## Instructions for the task
Every record here needs to be written out again exactly.

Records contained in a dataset
Fixpoint pdu_mapM (f : Z → pdu_res Z) (l : list Z) : pdu_res (list Z) :=
  match l with
  | [] => Ok []
  | x :: l' => y ← f x; r ← pdu_mapM f l'; Ok (y :: r)
  end.

(** The values [i] takes in the two loops. *)
Definition septet_indices (n : Z) : list Z :=
  filter (λ i, Z.shiftr (i * 7 + 3) 2 < n) (seqZ 0 256).
Definition digit_indices (n : Z) : list Z := seqZ 0 n.

Definition sms_address2ascii (dst : gsmd_addr) (src : list Z) : pdu_res gsmd_addr :=
  n ← src_at src 0;
  check (Z.of_nat GSMD_ADDR_MAXLEN <? n);;
  type ← src_at src 1;
  number ← (if Z.land type GSMD_TOA_TON_MASK =? GSMD_TOA_TON_ALPHANUMERIC
            then pdu_mapM (addr_septet src) (septet_indices n)
            else pdu_mapM (addr_digit src) (digit_indices n));
  m ← into (addr_number dst) (number ++ [0]);
  Ok (Addr (Some type) m).

(** ** TP-DCS *)

Definition clip_alphabet (a : Z) : Z :=
  if SMS_ALPHABET_UCS2 <? a then SMS_ALPHABET_7_BIT_DEFAULT else a.

Definition sms_pdu_decode_dcs (data : Z) : gsmd_sms_datacodingscheme :=
  let i := Z.shiftr (Z.land data 192) 6 in
  if i =? 0 then
    Dcs (if Z.testbit data 4 then Z.land data 3 else MSG_CLASS_NONE)
        (clip_alphabet (Z.shiftr (Z.land data 12) 2))
        (Z.land data 32)
        MESSAGE_WAITING_NONE NOT_ACTIVE MESSAGE_WAITING_OTHER data
  else if i =? 3 then
    if Z.land data 48 =? 48 then
      Dcs (Z.land data 3)
          (if Z.testbit data 2 then SMS_ALPHABET_8_BIT else SMS_ALPHABET_7_BIT_DEFAULT)
          NOT_COMPRESSED MESSAGE_WAITING_NONE_1111 NOT_ACTIVE MESSAGE_WAITING_OTHER data
    else
      let '(group, alpha) :=
        if Z.land data 48 =? 0 then (MESSAGE_WAITING_DISCARD, SMS_ALPHABET_7_BIT_DEFAULT)
        else if Z.land data 48 =? 16 then (MESSAGE_WAITING_STORE, SMS_ALPHABET_7_BIT_DEFAULT)
        else (MESSAGE_WAITING_STORE, SMS_ALPHABET_UCS2) in
      Dcs MSG_CLASS_NONE alpha NOT_COMPRESSED group
          (if Z.testbit data 3 then ACTIVE else NOT_ACTIVE) (Z.land data 3) data
  else
    Dcs MSG_CLASS_NONE SMS_ALPHABET_7_BIT_DEFAULT NOT_COMPRESSED
        MESSAGE_WAITING_NONE NOT_ACTIVE MESSAGE_WAITING_OTHER data.

(** The coding scheme both message types derive from the TP-DCS octet. *)
Definition dcs_coding_scheme (x : Z) : pdu_res Z :=
  let hi := Z.shiftr x 4 in
  if (hi <=? 3) || (hi =? 12) then Ok (Z.land x 12)
  else if hi =? 13 then Ok ALPHABET_DEFAULT
  else if hi =? 14 then Ok ALPHABET_UCS2
  else if hi =? 15 then Ok (if Z.testbit x 2 then ALPHABET_8BIT else ALPHABET_DEFAULT)
  else Bad.

(** TP-UDL and TP-UD: the length octet, and the data with a NUL after it. *)
Definition user_data (p : gsmd_sms) (cs : Z) (src : list Z) (len : Z) : pdu_res gsmd_sms :=
  udl ← src_at src 0;
  let i := sms_data_bytelen cs udl in
  check ((len <? 1 + i) || (Z.of_nat GSMD_SMS_DATA_MAXLEN <? i));;
  d ← src_take src 1 (Z.to_nat i);
  m ← into (sms_data p) (d ++ [0]);
  Ok (Sms (Some udl) (Some cs) (sms_has_header p) (sms_is_voicemail p)
          (sms_dcs p) (sms_tp_mti p) m).

(** ** SMS *)

(** The three message types, from the TP-MTI octet on. *)
Definition sms_deliver (dst : gsmd_sms_list) (src : list Z) (len : Z) : pdu_res gsmd_sms_list :=
  check (len <? 3);;
  ty ← src_at src 2; al ← src_at src 1;
  let i := sms_number_bytelen ty al in
  check (len <? 13 + i);;
  addr ← sms_address2ascii (sl_addr dst) (drop 1 src);
  let len := len - (3 + i) in
  let src := drop (Z.to_nat (3 + i)) src in
  pid ← src_at src 0;
  dcs_octet ← src_at src 1;
  let dcs := sms_pdu_decode_dcs dcs_octet in
  let voicemail :=
    (pid =? 95) ||
    ((mwi_kind dcs =? MESSAGE_WAITING_VOICEMAIL) &&
     ((mwi_group dcs =? MESSAGE_WAITING_DISCARD) ||
      (mwi_group dcs =? MESSAGE_WAITING_STORE))) in
  cs ← dcs_coding_scheme dcs_octet;
  ts ← src_take src 2 7;
  let len := len - 9 in
  let src := drop 9 src in
  p ← user_data (Sms (sms_length (sl_payload dst)) (Some cs) (sms_has_header (sl_payload dst))
                     (Some (if voicemail then 1 else 0)) (Some dcs)
                     (Some GSMD_SMS_TP_MTI_DELIVER) (sms_data (sl_payload dst))) cs src len;
  Ok (SmsList (sl_index dst) (sl_stat dst) (known ts) addr p (sl_is_last dst)).

Definition sms_submit (dst : gsmd_sms_list) (vpf : Z) (src : list Z) (len : Z) : pdu_res gsmd_sms_list :=
  check (len <? 4);;
  ty ← src_at src 3; al ← src_at src 2;
  let i := sms_number_bytelen ty al in
  check (len <? 8 + i);;
  addr ← sms_address2ascii (sl_addr dst) (drop 2 src);
  let len := len - (4 + i) in
  let src := drop (Z.to_nat (4 + i)) src in
  dcs_octet ← src_at src 1;
  cs ← dcs_coding_scheme dcs_octet;
  let skip := if vpf =? 0 then 2 else 3 in
  let len := len - skip in
  let src := drop (Z.to_nat skip) src in
  p ← user_data (Sms (sms_length (sl_payload dst)) (Some cs) (sms_has_header (sl_payload dst))
                     (sms_is_voicemail (sl_payload dst)) (sms_dcs (sl_payload dst))
                     (Some GSMD_SMS_TP_MTI_SUBMIT) (sms_data (sl_payload dst))) cs src len;
  Ok (SmsList (sl_index dst) (sl_stat dst) (known (replicate 7 0)) addr p (sl_is_last dst)).

Definition sms_status_report (dst : gsmd_sms_list) (src : list Z) (len : Z) : pdu_res gsmd_sms_list :=
  check (len <? 3);;
  mr ← src_at src 1;
  st ← src_at src (Z.to_nat (len - 1));
  ty ← src_at src 3; al ← src_at src 2;
  let i := sms_number_bytelen ty al in
  check (len <? 13 + i);;
  addr ← sms_address2ascii (sl_addr dst) (drop 2 src);
  let src := drop (Z.to_nat (4 + i)) src in
  ts ← src_take src 0 7;
  m ← into (sms_data (sl_payload dst)) [0];
  let p := sl_payload dst in
  Ok (SmsList (Some mr) (sl_stat dst) (known ts) addr
       (Sms (Some 0) (Some st) (sms_has_header p) (sms_is_voicemail p) (sms_dcs p)
            (Some GSMD_SMS_TP_MTI_STATUS_REPORT) m) (sl_is_last dst)).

## Expected answer
Fixpoint pdu_mapM (f : Z → pdu_res Z) (l : list Z) : pdu_res (list Z) :=
  match l with
  | [] => Ok []
  | x :: l' => y ← f x; r ← pdu_mapM f l'; Ok (y :: r)
  end.

(** The values [i] takes in the two loops. *)
Definition septet_indices (n : Z) : list Z :=
  filter (λ i, Z.shiftr (i * 7 + 3) 2 < n) (seqZ 0 256).
Definition digit_indices (n : Z) : list Z := seqZ 0 n.

Definition sms_address2ascii (dst : gsmd_addr) (src : list Z) : pdu_res gsmd_addr :=
  n ← src_at src 0;
  check (Z.of_nat GSMD_ADDR_MAXLEN <? n);;
  type ← src_at src 1;
  number ← (if Z.land type GSMD_TOA_TON_MASK =? GSMD_TOA_TON_ALPHANUMERIC
            then pdu_mapM (addr_septet src) (septet_indices n)
            else pdu_mapM (addr_digit src) (digit_indices n));
  m ← into (addr_number dst) (number ++ [0]);
  Ok (Addr (Some type) m).

(** ** TP-DCS *)

Definition clip_alphabet (a : Z) : Z :=
  if SMS_ALPHABET_UCS2 <? a then SMS_ALPHABET_7_BIT_DEFAULT else a.

Definition sms_pdu_decode_dcs (data : Z) : gsmd_sms_datacodingscheme :=
  let i := Z.shiftr (Z.land data 192) 6 in
  if i =? 0 then
    Dcs (if Z.testbit data 4 then Z.land data 3 else MSG_CLASS_NONE)
        (clip_alphabet (Z.shiftr (Z.land data 12) 2))
        (Z.land data 32)
        MESSAGE_WAITING_NONE NOT_ACTIVE MESSAGE_WAITING_OTHER data
  else if i =? 3 then
    if Z.land data 48 =? 48 then
      Dcs (Z.land data 3)
          (if Z.testbit data 2 then SMS_ALPHABET_8_BIT else SMS_ALPHABET_7_BIT_DEFAULT)
          NOT_COMPRESSED MESSAGE_WAITING_NONE_1111 NOT_ACTIVE MESSAGE_WAITING_OTHER data
    else
      let '(group, alpha) :=
        if Z.land data 48 =? 0 then (MESSAGE_WAITING_DISCARD, SMS_ALPHABET_7_BIT_DEFAULT)
        else if Z.land data 48 =? 16 then (MESSAGE_WAITING_STORE, SMS_ALPHABET_7_BIT_DEFAULT)
        else (MESSAGE_WAITING_STORE, SMS_ALPHABET_UCS2) in
      Dcs MSG_CLASS_NONE alpha NOT_COMPRESSED group
          (if Z.testbit data 3 then ACTIVE else NOT_ACTIVE) (Z.land data 3) data
  else
    Dcs MSG_CLASS_NONE SMS_ALPHABET_7_BIT_DEFAULT NOT_COMPRESSED
        MESSAGE_WAITING_NONE NOT_ACTIVE MESSAGE_WAITING_OTHER data.

(** The coding scheme both message types derive from the TP-DCS octet. *)
Definition dcs_coding_scheme (x : Z) : pdu_res Z :=
  let hi := Z.shiftr x 4 in
  if (hi <=? 3) || (hi =? 12) then Ok (Z.land x 12)
  else if hi =? 13 then Ok ALPHABET_DEFAULT
  else if hi =? 14 then Ok ALPHABET_UCS2
  else if hi =? 15 then Ok (if Z.testbit x 2 then ALPHABET_8BIT else ALPHABET_DEFAULT)
  else Bad.

(** TP-UDL and TP-UD: the length octet, and the data with a NUL after it. *)
Definition user_data (p : gsmd_sms) (cs : Z) (src : list Z) (len : Z) : pdu_res gsmd_sms :=
  udl ← src_at src 0;
  let i := sms_data_bytelen cs udl in
  check ((len <? 1 + i) || (Z.of_nat GSMD_SMS_DATA_MAXLEN <? i));;
  d ← src_take src 1 (Z.to_nat i);
  m ← into (sms_data p) (d ++ [0]);
  Ok (Sms (Some udl) (Some cs) (sms_has_header p) (sms_is_voicemail p)
          (sms_dcs p) (sms_tp_mti p) m).

(** ** SMS *)

(** The three message types, from the TP-MTI octet on. *)
Definition sms_deliver (dst : gsmd_sms_list) (src : list Z) (len : Z) : pdu_res gsmd_sms_list :=
  check (len <? 3);;
  ty ← src_at src 2; al ← src_at src 1;
  let i := sms_number_bytelen ty al in
  check (len <? 13 + i);;
  addr ← sms_address2ascii (sl_addr dst) (drop 1 src);
  let len := len - (3 + i) in
  let src := drop (Z.to_nat (3 + i)) src in
  pid ← src_at src 0;
  dcs_octet ← src_at src 1;
  let dcs := sms_pdu_decode_dcs dcs_octet in
  let voicemail :=
    (pid =? 95) ||
    ((mwi_kind dcs =? MESSAGE_WAITING_VOICEMAIL) &&
     ((mwi_group dcs =? MESSAGE_WAITING_DISCARD) ||
      (mwi_group dcs =? MESSAGE_WAITING_STORE))) in
  cs ← dcs_coding_scheme dcs_octet;
  ts ← src_take src 2 7;
  let len := len - 9 in
  let src := drop 9 src in
  p ← user_data (Sms (sms_length (sl_payload dst)) (Some cs) (sms_has_header (sl_payload dst))
                     (Some (if voicemail then 1 else 0)) (Some dcs)
                     (Some GSMD_SMS_TP_MTI_DELIVER) (sms_data (sl_payload dst))) cs src len;
  Ok (SmsList (sl_index dst) (sl_stat dst) (known ts) addr p (sl_is_last dst)).

Definition sms_submit (dst : gsmd_sms_list) (vpf : Z) (src : list Z) (len : Z) : pdu_res gsmd_sms_list :=
  check (len <? 4);;
  ty ← src_at src 3; al ← src_at src 2;
  let i := sms_number_bytelen ty al in
  check (len <? 8 + i);;
  addr ← sms_address2ascii (sl_addr dst) (drop 2 src);
  let len := len - (4 + i) in
  let src := drop (Z.to_nat (4 + i)) src in
  dcs_octet ← src_at src 1;
  cs ← dcs_coding_scheme dcs_octet;
  let skip := if vpf =? 0 then 2 else 3 in
  let len := len - skip in
  let src := drop (Z.to_nat skip) src in
  p ← user_data (Sms (sms_length (sl_payload dst)) (Some cs) (sms_has_header (sl_payload dst))
                     (sms_is_voicemail (sl_payload dst)) (sms_dcs (sl_payload dst))
                     (Some GSMD_SMS_TP_MTI_SUBMIT) (sms_data (sl_payload dst))) cs src len;
  Ok (SmsList (sl_index dst) (sl_stat dst) (known (replicate 7 0)) addr p (sl_is_last dst)).

Definition sms_status_report (dst : gsmd_sms_list) (src : list Z) (len : Z) : pdu_res gsmd_sms_list :=
  check (len <? 3);;
  mr ← src_at src 1;
  st ← src_at src (Z.to_nat (len - 1));
  ty ← src_at src 3; al ← src_at src 2;
  let i := sms_number_bytelen ty al in
  check (len <? 13 + i);;
  addr ← sms_address2ascii (sl_addr dst) (drop 2 src);
  let src := drop (Z.to_nat (4 + i)) src in
  ts ← src_take src 0 7;
  m ← into (sms_data (sl_payload dst)) [0];
  let p := sl_payload dst in
  Ok (SmsList (Some mr) (sl_stat dst) (known ts) addr
       (Sms (Some 0) (Some st) (sms_has_header p) (sms_is_voicemail p) (sms_dcs p)
            (Some GSMD_SMS_TP_MTI_STATUS_REPORT) m) (sl_is_last dst)).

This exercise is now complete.